Overwintering plants for the winter can be a bittersweet experience – the transition from vibrant outdoor gardens to the coziness of indoor spaces. Questions like “Which plants can I bring inside?” and “Will my plants survive the winter indoors?” often fill the minds of gardeners. With proper care, perennials, bulbs and shrubs or outdoor containers can thrive in your home and return to your garden in the spring. In this guide to overwintering plants, we will explore which plants can be brought indoors and delve into the eight essential steps.

In this Article

  • When to Bring Plants inside
  • Which Plants Can Be Brought Inside?
    • Actively Growing Plants
    • Dormant Plants
    • Save Some Seeds
  • 8-Step Guide to Bring Plants Inside
    • Begin Early
    • Prune and Clean
    • Those Darn Pests
    • Repot or Refresh Soil
    • Spa Treatment
    • Acclimate, Acclimate, Acclimate
    • Plant’s Indoor Needs
    • Keep Out of Reach

When to Bring Plants Inside

As fall and colder temperatures approach, especially at nighttime, it’s time to begin the process of moving your outdoor plants indoors. Many tropical plants, herbs, succulents, and non-hardy plants will not survive the cold, frost, or snow of winter. As a rule of thumb, bring tender plants inside when nighttime temperatures consistently drop below 50° to 55°F. Any colder, you might see damage to your plants leaves.

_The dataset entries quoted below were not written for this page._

(* ===== verification/Testing.v ===== *)
(** * The program's own tests, replayed

    Each unit test of the program is a definition of type [bool] under the
    test's name: what it does, on the definitions of this development, and the
    conjunction of its assertions.  This file has the combinators they share;
    the [Tests] files hold them, a Module for each test module, and end in the
    lemma that they pass. *)

From S2P Require Import Prelude RustStr.
From stdpp Require Import options.

(** The assertions of a test. *)
Definition all (l : list bool) : bool := forallb (λ b, b) l.
Definition is_err {A E} (r : result A E) : bool := match r with Err _ => true | Ok _ => false end.
Definition is_ok {A E} (r : result A E) : bool := negb (is_err r).
Definition unwrap_err {A E} (r : result A E) : option E := match r with Err e => Some e | Ok _ => None end.

(** [str::contains]. *)
Definition contains (pat s : string) : bool := is_some_b (split_once_str pat s).

(** [str::repeat]. *)
Definition repeat_str (s : string) (n : nat) : string := foldr String.append "" (replicate n s).

(** A test from the state its fixture builds. *)
Definition from {S} (s : S) (t : M S bool) : bool := (t s).1.

(** A loop of the same call, and its results. *)
Fixpoint times {S A} (n : nat) (c : M S A) : M S (list A) :=
  match n with O => ret [] | S n => a <-- c ;;; l <-- times n c ;;; ret (a :: l) end.
Definition count_true (l : list bool) : Z := Z.of_nat (length (List.filter (λ b, b) l)).
Definition stub_still_rejects_version_mismatch : bool :=
  refused_with "invalid_x402_version"
    (stub_settle (payload_of 1 requirements (signed "c2ln" "dHg=")) requirements).

Definition stub_rejects_payloads_that_are_not_the_sui_scheme_shape : bool :=
  refused_with "invalid_payload"
    (stub_settle (carrying (Json.Object [("transactionBytes", Str "dHg="); ("signatures", Array [Str "c2ln"]);
                                    ("payer", Str "0xclaimed")])) requirements).

Definition stub_rejects_empty_or_unsigned_transactions : bool :=
  all [match stub_settle (carrying (signed "c2ln" "   ")) requirements with
       | Some (Err EmptyTransaction) => true | _ => false end;
       match stub_settle (carrying (signed "" "dHg=")) requirements with
       | Some (Err MissingSignature) => true | _ => false end].

Definition sui_grpc_mode_never_accepts_a_stub_shaped_payload : bool :=
  all [match stub_settle payload requirements with Some (Ok _) => true | _ => false end;
       refused_with "invalid_payload" (settle_with SuiGrpc payload requirements)].

Definition failure_receipt_matches_the_transport_spec : bool :=
  match facilitator StubAcceptAll with
  | Some f =>
      let receipt := failure_receipt f (code (NetworkMismatch "sui:mainnet" "sui:testnet")) in
      all [negb (sr_success receipt); eqb_opt (sr_error_reason receipt) "invalid_network";
           String.eqb (sr_transaction receipt) ""; String.eqb (sr_network receipt) "sui:testnet"]
  | None => false
  end.
Definition a_malformed_payment_still_reports_an_outcome : bool := from world
  (d <-- ask (app_state 0 10) (paying "!!!not-base64!!!") ip None ;;;
   ret (is_denied d && reason_is "invalid_payload" d)).

Definition refusal (error : string) (receipt : option SettlementResponse) : Decision :=
  Deny (payment_required error test_resource []) receipt MeterUnknown.
Definition has_header (name : string) (l : list HeaderOption) : bool :=
  existsb (λ h, String.eqb (h_name h) name) l.
Definition header_value (name : string) (l : list HeaderOption) : option string :=
  h_value <$> List.find (λ h, String.eqb (h_name h) name) l.

Definition denial_with_a_receipt_carries_payment_response : bool :=
  let receipt := {| sr_success := false; sr_error_reason := Some "invalid_payload"; sr_payer := None;
                    sr_transaction := ""; sr_network := "sui:testnet"; sr_amount := None;
                    sr_extensions := None |} in
  match decision_to_response (refusal "nope" (Some receipt)) ip false with
  | CheckDenied _ hs _ _ => has_header HEADER_PAYMENT_RESPONSE hs && has_header HEADER_PAYMENT_REQUIRED hs
  | _ => false
  end.

Definition the_challenge_advertises_the_session_extension : bool := from world
  (d <-- ask (app_state 0 10) ∅ ip None ;;;
   let entry := c ← challenge_of d; e ← rq_extensions c; get e SESSION_EXTENSION in
   ret (all [is_object (entry ≫= λ e, get e "info"); is_object (entry ≫= λ e, get e "schema");
             advertises d "header" (Str HEADER_PAYMENT_SESSION); advertises d "quota" (Number "10")])).

Definition a_settled_payment_returns_the_session_through_extensions : bool := from world
  (d <-- ask (app_state 0 10) (paying payment_header) ip None ;;;
   ret match d with
       | Some (Allow _ _ (Some token) (Some s) _ _) =>
           eqb_opt (session_token_from_extensions (sr_extensions s)) token
       | _ => false
       end).

Definition a_session_echoed_through_extensions_is_honored : bool := from world
  (let a := app_state 0 10 in
   pay_then a None (λ token,
     let echoed := payment_header_with "sui:testnet" "1000" "dHg="
                     (Some (session_extension_grant token 10 3600)) in
     d <-- ask a (paying echoed) ip None ;;; ret (is_paid d && negb (is_some_b (token_of d))))).

Definition missing_client_address_fails_closed : bool := from world
  (d <-- ask (app_state 100 10) ∅ None None ;;; ret (is_denied d)).

(** *** Framing *)

Definition allowed_as (tier : Tier) (payer token : option string) (s : option SettlementResponse) :
  CheckResponse := decision_to_response (Allow tier payer token s None MeterUnknown) ip false.

Definition overwrites (name : string) (l : list HeaderOption) : bool :=
  match List.find (λ h, String.eqb (h_name h) name) l with
  | Some (mkHeaderOption _ _ (Some OverwriteIfExistsOrAdd)) => true
  | _ => false
  end.
Definition tier_and_payer_headers_overwrite_client_supplied_values : bool :=
  match allowed_as Paid (Some PAYER) None None with
  | CheckOk hs _ _ _ => overwrites HEADER_TIER hs && overwrites HEADER_PAYER hs
  | _ => false
  end.

Definition client_payment_headers_are_stripped_before_the_backend : bool :=
  match allowed_as Free None None None with
  | CheckOk _ removed _ _ =>
      bool_decide (HEADER_PAYMENT_SIGNATURE ∈ removed) && bool_decide (HEADER_PAYMENT_SESSION ∈ removed)
  | _ => false
  end.

Definition new_session_is_returned_to_the_client_as_a_response_header : bool :=
  let s := {| sr_success := true; sr_error_reason := None; sr_payer := Some PAYER;
              sr_transaction := "0xdigest"; sr_network := "sui:testnet"; sr_amount := Some "1000";
              sr_extensions := None |} in
  match allowed_as Paid (Some PAYER) (Some "token-value") (Some s) with
  | CheckOk _ _ hs _ => has_header HEADER_PAYMENT_SESSION hs && has_header HEADER_PAYMENT_RESPONSE hs
  | _ => false
  end.
Lemma Zdigits2_bounds m :
  (0 < m)%Z -> (1 <= Zdigits2 m)%Z /\ (2 ^ (Zdigits2 m - 1) <= m)%Z.
Proof. destruct m as [|p|p]; cbn; try lia. pose proof (digits2_pos_bounds p). lia. Qed.

Lemma shr_fexp_pos m e l :
  (0 < m)%Z -> (-1000 <= e)%Z ->
  (0 < shr_m (fst (shr_fexp 53 1024 m e l)) <= m)%Z /\
  (e <= snd (shr_fexp 53 1024 m e l) <= Z.max e (Zdigits2 m + e - 53))%Z.
Proof.
  intros Hm He. destruct (shr_fexp_spec m e l ltac:(lia)) as [-> ->].
  destruct (Zdigits2_bounds m Hm) as [Hd Hlow].
  unfold fexp, emin. set (k := Z.max 0 _).
  assert (k = Z.max 0 (Zdigits2 m - 53))%Z as Hk by lia.
  pose proof (Z.pow_pos_nonneg 2 k ltac:(lia) ltac:(lia)) as Hpow.
  assert (2 ^ k <= m)%Z as Hle.
  { transitivity (2 ^ (Zdigits2 m - 1))%Z; [apply Z.pow_le_mono_r; lia | done]. }
  split; [|lia]. split; [apply Z.div_str_pos; lia|].
  apply Z.div_le_upper_bound; [lia|]. nia.
Qed.

Lemma binary_round_aux_finite s m e l :
  (0 < m < 2 ^ 100)%Z -> (-1000 <= e <= 100)%Z ->
  exists m' e', binary_round_aux 53 1024 s m e l = S754_finite s m' e'.
Proof.
  intros Hm He. unfold binary_round_aux.
  destruct (shr_fexp 53 1024 m e l) as [mrs' e'] eqn:E.
  destruct (shr_fexp_pos m e l ltac:(lia) ltac:(lia)) as [Hm' He'].
  rewrite E in Hm', He'. cbn [fst snd] in Hm', He'.
  pose proof (Zdigits2_le m 100 ltac:(lia) ltac:(lia)) as Hdm.
  pose proof (round_nearest_even_bounds (shr_m mrs') (loc_of_shr_record mrs')) as Hr.
  set (r := round_nearest_even _ _) in *.
  destruct (shr_fexp 53 1024 r e' loc_Exact) as [mrs'' e''] eqn:E'.
  destruct (shr_fexp_pos r e' loc_Exact ltac:(lia) ltac:(lia)) as [Hm'' He''].
  rewrite E' in Hm'', He''. cbn [fst snd] in Hm'', He''.
  pose proof (Zdigits2_le r 101 ltac:(lia) ltac:(lia)) as Hdr.
  destruct (shr_m mrs'') as [|p|p]; try lia.
  assert ((e'' <=? 1024 - 53)%Z = true) as -> by lia. eauto.
Qed.

Lemma iter_xO p k : Zpos (Pos.iter xO p k) = (Zpos p * 2 ^ Zpos k)%Z.
Proof.
  induction k as [|k IH] using Pos.peano_ind; [cbn; lia|].
  rewrite Pos.iter_succ, Pos2Z.inj_xO, IH, Pos2Z.inj_succ, Z.pow_succ_r by lia. lia.
Qed.

Lemma f64_of_N_finite n :
  (0 < n <= u64_max)%N -> exists m e, f64_of_N n = S754_finite false m e.
Proof.
  intros Hn. unfold f64_of_N. destruct n as [|p]; [lia|]. cbn [Z.of_N binary_normalize].
  assert (Zpos p < 2 ^ 64)%Z as Hp by (unfold u64_max in Hn; lia).
  unfold binary_round, shl_align, fexp, emin.
  pose proof (digits2_pos_bounds p) as Hd.
  pose proof (Zdigits2_le (Zpos p) 64 ltac:(lia) ltac:(lia)) as Hd64. cbn in Hd64.
  destruct (_ - 0)%Z as [|k|k] eqn:E.
  - apply binary_round_aux_finite; lia.
  - apply binary_round_aux_finite; lia.
  - apply binary_round_aux_finite; [|lia].
    rewrite iter_xO.
    assert (Zpos p * 2 ^ Zpos k < 2 ^ 53)%Z.
    { replace 53%Z with (Zpos (digits2_pos p) + Zpos k)%Z by lia.
      rewrite Z.pow_add_r by lia. apply Z.mul_lt_mono_pos_r; [|lia].
      apply Z.pow_pos_nonneg; lia. }
    pose proof (Z.pow_pos_nonneg 2 (Zpos k) ltac:(lia) ltac:(lia)). lia.
Qed.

Which Plants Can Be Brought Inside?

The decision to overwinter plants begins with choosing the ones worth keeping. You may choose your favorites, those given to you as a gift, or ones that are expensive to re-purchase. Consider the diverse types of plants like those that need to go dormant and those that produce seeds where seed-saving is another option. An easy decision is to keep plants that are not diseased or have pest problems.

When choosing plants to bring inside, consider your space and indoor lighting too. Overwintering plants placed in an incorrect spot can be detrimental no matter how well cared for. In winter, a west or south-facing sunny area has the winter light intensity of a shady summer area. Also keep them away from drafts and vents.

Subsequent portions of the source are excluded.